We want to analyze the Palaung dataset. 

In [1]:
from lingpy import * # general settings
from lingpy.basic.wordlist import get_wordlist # csv-to-wordlist converter
from lingpy.evaluate.acd import bcubes # cognate detection evaluation

We start by loading the CLDF-file as a simple LingPy-Wordlist. We specify the keyword "row" as "parameter_name", as this is the column in which we store the glosses for the concepts in CLDF. Likewise, we specify "col" as "language_name", since LingPy-Wordlists need to know where these columns are in the data.

In [2]:
wl = get_wordlist("../datasets/palaung/cldf/palaung.csv", row="parameter_name", col="language_name")

We check the content of the wordlist file.

In [4]:
print("Wordlist has {0} entries, {1} languages, {2} concepts, and {3} columns.".format(len(wl), wl.width, wl.height, len(wl.header)))

Wordlist has 1567 entries, 16 languages, 99 concepts, and 10 columns.


Now we pass the wordlist object to the LexStat class. We specify the same parameters, but we pass an additional parameter "segments", to inform LingPy-LexStat where the segments are in the CLDF.

In [5]:
lex = LexStat(wl, col='language_name', row="parameter_name", segments="segments")

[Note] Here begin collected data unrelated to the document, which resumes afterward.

(* ===== verification/Jwt.v ===== *)
(** * Access tokens: internal/auth/jwt.go

    github.com/golang-jwt/jwt signs and parses; the module decides what is signed and what a
    parsed token must satisfy.  Numeric dates are whole seconds. *)
From S2P Require Import Prelude GoStd Platform.
Open Scope Z_scope.

Record AccessClaims := mkAccessClaims {
  Subject : string;
  Issuer : string;
  IssuedAt : Z;
  ExpiresAt : Z;
  EmailVerified : bool;
}.

(** [jwt_Sign claims secret] is NewWithClaims(HS256, claims).SignedString(secret);
    [jwt_Parse token secret issuer now] is ParseWithClaims with the HMAC key function and the
    issuer option, at instant [now]. *)
Class JwtLib : Type := {
  jwt_Sign : AccessClaims → string → res string;
  jwt_Parse : string → string → string → Z → res AccessClaims;
}.

(** Documented: a token signed with the same key parses to its claims if and only if the
    issuer is the expected one and the expiry instant has not come. *)
Class JwtLaws `{JwtLib} : Prop := {
  jwt_Parse_signed : ∀ c secret tok issuer now,
    jwt_Sign c secret = Ok tok →
    (issuer = Issuer c ∧ now < ExpiresAt c * Second → jwt_Parse tok secret issuer now = Ok c) ∧
    (issuer ≠ Issuer c ∨ ExpiresAt c * Second ≤ now → ∃ e, jwt_Parse tok secret issuer now = Err e);
}.

Section jwt.
Context {U W : Type} `{UUIDLib U} `{JwtLib} `{Clock W}.

Definition NewNumericDate (t : Z) : Z := t / Second.

Definition NewAccessToken (userID : U) (secret : string) (ttl : Z) (issuer : string)
    (emailVerified : bool) : M W string :=
  if bool_decide (secret = ""%string) then fail (Plain "JWT secret must not be empty")
  else if bool_decide (issuer = ""%string) then fail (Plain "JWT issuer must not be empty")
  else
    now ← gets time_Now;
    let claims := mkAccessClaims (uuid_String userID) issuer (NewNumericDate now)
                    (NewNumericDate (now + ttl)) emailVerified in
    wrap "sign access token" (of_res (jwt_Sign claims secret)).

Definition ValidateAccessToken (tokenStr secret issuer : string) : M W AccessClaims :=
  if bool_decide (issuer = ""%string) then fail (Plain "JWT issuer must not be empty")
  else
    now ← gets time_Now;
    of_res (jwt_Parse tokenStr secret issuer now).
End jwt.

Section properties.
Context {U W : Type} `{UUIDLaws U} `{JwtLaws} `{Clock W}.
Implicit Types (w : W) (u : U).

(** An access token authenticates its user until it expires.  Presented with the same
    secret and issuer it validates, with its user as subject and the verification flag it
    was issued with, at every instant up to a second before [ttl] after it was issued, and
    never from [ttl] on; for another issuer it never validates. *)
Lemma access_token_lifetime u secret ttl issuer ver w tok w1 w2 r issuer2 w3 :
  NewAccessToken u secret ttl issuer ver w = (Ok tok, w1) →
  ValidateAccessToken tok secret issuer2 w2 = (r, w3) →
  (issuer2 = issuer → time_Now w2 + Second ≤ time_Now w + ttl →
     ∃ c, r = Ok c ∧ uuid_Parse (Subject c) = Ok u ∧ EmailVerified c = ver) ∧
  (issuer2 ≠ issuer ∨ time_Now w + ttl ≤ time_Now w2 → ∃ e, r = Err e).
Proof.
  unfold NewAccessToken, ValidateAccessToken. intros E1 E2.
  destruct (bool_decide_reflect (secret = ""%string)); [done|].
  destruct (bool_decide_reflect (issuer = ""%string)) as [|Hi]; [done|].
  unfold gets, mbind, M_bind in E1. cbn in E1.
  destruct (jwt_Sign _ secret) as [tok'|e] eqn:Es; [|done]. injection E1 as -> _.
  apply (jwt_Parse_signed _ _ _ issuer2 (time_Now w2)) in Es as [Hok Hbad]. simpl in *.
  unfold NewNumericDate in *. set (x := time_Now w + ttl) in *.
  unfold Second in *. pose proof (Z.div_mod x 1000000000 ltac:(done)).
  pose proof (Z.mod_pos_bound x 1000000000 ltac:(done)).
  destruct (bool_decide_reflect (issuer2 = ""%string)) as [->|Hi2].
  { unfold fail in E2. simplify_eq. split; [by intros <-|eauto]. }
  unfold gets, mbind, M_bind, of_res in E2. cbn in E2. injection E2 as <- _. split.
  - intros -> Hn. eexists. split; [apply Hok; split; [done|lia]|]. simpl.
    by rewrite uuid_Parse_String.
  - intros [Hne|Hn]; apply Hbad; [by left|right; lia].
Qed.
End properties.

(** ** Witness: a signature that keeps the claims and the key in the clear *)
Module Witness.
#[local] Instance claims_eq_dec : EqDecision AccessClaims.
Proof. solve_decision. Defined.
#[local] Instance claims_countable : Countable AccessClaims.
Proof.
  refine (inj_countable' (λ c, (Subject c, Issuer c, IssuedAt c, ExpiresAt c, EmailVerified c))
            (λ '(a, b, c, d, e), mkAccessClaims a b c d e) _). by intros [].
Defined.
Definition plain_JwtLib : JwtLib := {|
  jwt_Sign := λ c secret, Ok (bits (encode (c, secret)));
  jwt_Parse := λ tok secret issuer now,
    match decode (A := AccessClaims * string) (unbits tok) with
    | Some (c, k) =>
        if bool_decide (k = secret) && bool_decide (issuer = Issuer c) && (now <? ExpiresAt c * Second)
        then Ok c else Err (Plain "token is invalid")
    | None => Err (Plain "token is malformed")
    end |}.
Lemma plain_JwtLaws : JwtLaws (H := plain_JwtLib).
Proof.
  constructor. intros c secret tok issuer now [= <-]. cbn [jwt_Parse plain_JwtLib].
  rewrite unbits_bits, decode_encode, bool_decide_eq_true_2 by done.
  rewrite andb_true_l. split.
  - intros [-> Hn]. by rewrite bool_decide_eq_true_2, (proj2 (Z.ltb_lt _ _)).
  - intros [Hne|Hn].
    + rewrite bool_decide_eq_false_2 by done. eauto.
    + rewrite (proj2 (Z.ltb_ge _ _)), andb_false_r by done. eauto.
Qed.
#[local] Existing Instance plain_JwtLib.
#[local] Existing Instance plain_JwtLaws.
#[local] Instance z_clock : Clock Z := {| time_Now := id |}.

Definition gina : cuuid := "00000000-0000-4000-8000-0000000000b7"%string ↾ eq_refl.
Definition tok : string :=
  Eval vm_compute in
    match (NewAccessToken gina "secret" (900 * Second) "https://chat" true 5).1 with
    | Ok t => t | Err _ => ""%string
    end.

Lemma access_token_lifetime_witness :
  (∃ c, (ValidateAccessToken tok "secret" "https://chat" (899 * Second)).1 = Ok c ∧
        uuid_Parse (Subject c) = Ok gina ∧ EmailVerified c = true) ∧
  (∃ e, (ValidateAccessToken tok "secret" "https://chat" (900 * Second + 5)).1 = Err e).
Proof.
  split.
  - eapply (access_token_lifetime gina "secret" (900 * Second) "https://chat" true 5 tok 5
             (899 * Second) _ "https://chat"); [vm_compute; reflexivity| |done|vm_compute; discriminate].
    apply run_eq. reflexivity.
  - eapply (access_token_lifetime gina "secret" (900 * Second) "https://chat" true 5 tok 5
             (900 * Second + 5) _ "https://chat"); [vm_compute; reflexivity| |right; vm_compute; discriminate].
    apply run_eq. reflexivity.
Defined.
End Witness.
(* ===== verification/Postgres.v ===== *)
(** * PostgreSQL through pgx, and transactions: internal/postgres

    The database server is a parameter: a class of operations (a statement outside a
    transaction, and Begin, statement, Commit, Rollback inside one) and a class of laws.  A
    statement is a program on the tables, of any type [DB].  Transactions are isolated: no
    other session writes between the statements of one.  [WithTx] is the program's; the
    refinement [atomic] says what a repository operation built from statements and [WithTx]
    amounts to: one step on the tables, all of it or nothing. *)
From S2P Require Import Prelude.

(** ** Errors *)
Definition ErrNoRows : error := Sentinel "pgx.ErrNoRows".
Definition codeUniqueViolation : string := "23505".
Definition codeForeignKeyViolation : string := "23503".
Definition PgError (code : string) : error := Sentinel ("SQLSTATE " +:+ code).

(** [errors.AsType] finds the server's error at the end of the chain. *)
Definition IsUniqueViolation (err : error) : bool := errors_Is err (PgError codeUniqueViolation).
Definition IsForeignKeyViolation (err : error) : bool :=
  errors_Is err (PgError codeForeignKeyViolation).

(** The cause at the end of a chain.  Errors of the driver (the connection broke, the context
    ended) are compared with nothing. *)
Fixpoint root (e : error) : error := match e with Wrap _ c => root c | _ => e end.
Definition from_driver (e : error) : Prop := ∃ t, root e = Plain t.

Lemma root_eq e : root e = match e with Wrap _ c => root c | _ => e end.
Proof. by destruct e. Qed.

Lemma from_driver_Is e n : from_driver e → errors_Is e (Sentinel n) = false.
Proof.
  intros [t Ht]. induction e as [m|x|c e IH]; [done|done|].
  rewrite errors_Is_eq, bool_decide_eq_false_2 by done. by apply IH.
Qed.
Lemma from_driver_wrap c e : from_driver e → from_driver (Wrap c e).
Proof. by intros [t Ht]; exists t. Qed.
#[export] Hint Resolve from_driver_Is from_driver_wrap : go.

(** [gen_random_uuid()]: the next of a supply of identifiers. *)
Class RandomUUID (U : Type) : Type := { gen_random_uuid : nat → U }.

(** ** The server *)
Class Postgres (DB W : Type) : Type := {
  pg_view : W → DB;
  pg_tx : W → option DB;
  pg_query : ∀ {A}, M DB A → M W A;
  tx_Begin : M W unit;
  tx_query : ∀ {A}, M DB A → M W A;
  tx_Commit : M W unit;
  tx_Rollback : M W unit;
}.

(** What a step [g] on the tables, done all or nothing, may have left: its result, or the
    driver's error with the step undone or done. *)
Definition atomic {DB W} `{Postgres DB W} {A} (g : M DB A) (w : W) (r : res A) (w' : W) : Prop :=
  (∃ d, g (pg_view w) = (r, d) ∧
        pg_view w' = match r with Ok _ => d | Err _ => pg_view w end) ∨
  (∃ e, r = Err e ∧ from_driver e ∧
        (pg_view w' = pg_view w ∨ ∃ a d, g (pg_view w) = (Ok a, d) ∧ pg_view w' = d)).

We now carry out a quick cognate detection analysis, using LexStat's "lexstat" function. We set the keyword "ref" to "lexstat" to indicate in which column the automatic cognate detection should be stored.

In [6]:
lex.get_scorer(runs=1000)
lex.cluster(method="lexstat", ref="lexstat", threshold=0.65)

|++++++++++++++++++++++++++++++++++++++++++++++++++++++++++++++++++++++++++++++++++++++++++++++++++++|
|++++++++++++++++++++++++++++++++++++++++++++++++++++++++++++++++++++++++++++++++++++++++++++++++++++|
|++++++++++++++++++++++++++++++++++++++++++++++++++++++++++++++++++++++++++++++++++++++++++++++++++++|


Now we can test how well the automatic cognate detection performed, by comparing the content in the column "cognacy" (default name for cognate sets in CLDF) with the content in the column "lexstat", using LingPy's bcubes-function.

In [7]:
a, b, c = bcubes(lex, 'cognacy', 'lexstat', pprint=True)

*************************
* B-Cubed-Scores        *
* --------------------- *
* Precision:     0.8879 *
* Recall:        0.8613 *
* F-Scores:      0.8744 *
*************************'


Wow, our precision is quite high, which is good, as it means there are not many false positives. Recall could be improved, but we should be happy with almost 90%, given the small size of the wordlist.